Webcom 09 - The Misplaced Fear of the Mainstream Media


Permeating the Webcom 2.0 event was the discomfort and fear of mainstream media losing ground to the rise of social media.

The simple reality that information consumption is migrating into a Web dialogue leaves the mainstream media having to compete with what they label as unverified content, and thus accordingly, untrustworthy information. Again, a major perception shift from an industry that has a difficult time distinguishing between unverified written expressions and the wisdom of crowd. I often heard from many traditional media people attending such comments as: “How can people consume such rubbish and unverifiable comments?” “We are dedicated to verifying and delivering quality content that is far more reliable!”.

Formal content providers truly believe that without their controlled content people will have a distorted view of what matters and believe opinions over facts. From their perspective they are absolutely right! If people accept social media information as validated truth, we would have... well, isn’t this what we already have? The simple fact that opinions and discussions are transposed from the oral to the written form does not mean that it changes much regarding the risk of people being misinformed. People distort, fabricate and adopt their own points of view according to their social networks, whether it be physical or the Web. The battle is not one of formal versus informal, but one where formal content providers need to listen and engage in the dialogue.

I was also amused when I heard that mainstream media and large companies were questioning the value of social media and its content. These companies and traditional media spend fortunes on market trend analysis with voodoo-like rearview mirror reporting that only serves to give them an impact appreciation for what they did in order to improve the next campaign. The amusing part is that they have traditionally done this to measure opinions and perceptions to best attract customers, yet today they are worried about the volume of content created by the same people they have been trying to mind-probe through inference investigation. Can someone pinch me here?
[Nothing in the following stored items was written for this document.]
(** * Inclined-plane velocity simulation: model and properties

    A shallow embedding of [inclined_simulation_pyscript.py].  The classes
    [Button], [GraphPlot], [InclineScene] and [SimulationController] become
    modules holding a state record and one function per method; a method
    that mutates [self] returns the new state.

    Numbers.  Python floats are read as exact rationals ([Q]): a decimal
    literal denotes its decimal value, [+ - * /] are exact, comparisons are
    the order of [Q], and [math.sin(math.radians(30))] is [1/2] (the source
    comments [A] as 4.9).  Rounding is not modelled.  Python's [==] on
    floats is [Qeq]; an attribute that is assigned and read back is equal to
    what was assigned in the sense of [=].

    Exceptions.  [list.index], subscripting, [float(str)] and [/] can
    raise; they return in the error monad [Exc].

    Drawing.  A [draw] method returns the drawing commands it issues, in
    order.  Text metrics, number formatting and the value of [math.sqrt]
    are left to the class [Display]; [linregress] and [curve_fit] to the
    class [SciPy]. *)

From Stdlib Require Import QArith Qabs Qround ZArith List String Ascii Lia Lqa Bool.
From Stdlib Require Import DecimalString.
Import ListNotations.

Local Open Scope string_scope.
Local Open Scope list_scope.
Local Open Scope Z_scope.
Local Open Scope Q_scope.

(** ** Exceptions *)

Inductive PyExc : Type := ValueError | IndexError | ZeroDivisionError.

Inductive Exc (A : Type) : Type :=
| Ok (a : A)
| Raise (e : PyExc).
Arguments Ok {A} a.
Arguments Raise {A} e.

Definition bind {A B : Type} (m : Exc A) (k : A -> Exc B) : Exc B :=
  match m with
  | Ok a => k a
  | Raise e => Raise e
  end.

Notation "x <- m ;; k" := (bind m (fun x => k))
  (at level 61, m at next level, right associativity).
Notation "' p <- m ;; k" := (bind m (fun x => let p := x in k))
  (at level 61, p pattern, m at next level, right associativity).

(** ** Python built-ins used by the program *)

(** [l[i]] for a non-negative index. *)
Definition py_getitem {A : Type} (l : list A) (i : nat) : Exc A :=
  match nth_error l i with
  | Some a => Ok a
  | None => Raise IndexError
  end.

(** [l[-1]]. *)
Definition py_last (l : list Q) : Q := last l 0.

(** [l.index(x)] on a list of floats: the first position holding a value
    equal ([==]) to [x]. *)
Fixpoint py_index (x : Q) (l : list Q) : Exc nat :=
  match l with
  | [] => Raise ValueError
  | y :: l' => if Qeq_bool y x then Ok O
               else i <- py_index x l' ;; Ok (S i)
  end.

(** [x in l]. *)
Definition py_in (x : Q) (l : list Q) : bool := existsb (fun y => Qeq_bool y x) l.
The perception that has to change is not the one of the people (it is only a transposition for them), it is the one of the media companies who are far more feudal than the people, as they fear a loss of power. I believe that Thomas W. Malone’s 2004 The Future of Work a great tome on the transformation of business, is more meaningful today in the light of the traditional media companies’ challenge. But are traditional media companies capable of distributed deliberation and content creation with the emerging wisdom of crowds?

The ability to have a real-time written communication has changed the concept of readers and audiences. It is now a dialogue! And from that basis the media industry is transformed forever. Traditional media needs to rethink its relationship with its customers (yes customers as they are no longer passive). They need to focus on their core value of reliable information and take it to a new level that will preserve their integrity as their assumptions regarding the information life-cycles and distribution are changing. Some will understand that their business operating processes are the enemy and that they must create new ones.

Many media companies are becoming consumed by finding ways to become social destinations themselves than thinking about their core business value proposition and processes. These companies are taking the risk of becoming followers in the media revolution instead of becoming the leaders and champions of valued and verified information. In my opinion they are making a mistake as they are driven by following to catch-up instead of innovating and managing their own transformation.

Comments

Patrice Leroux said…
In that same perspective, you can read this great blog by Robert Paterson about Agincout.

http://smartpei.typepad.com/robert_patersons_weblog/2009/10/agincourt-a-lesson-for-media.html
Thierry Hubert said…
I went to this very interesting site but could not find the referenced article. Do you have an other link?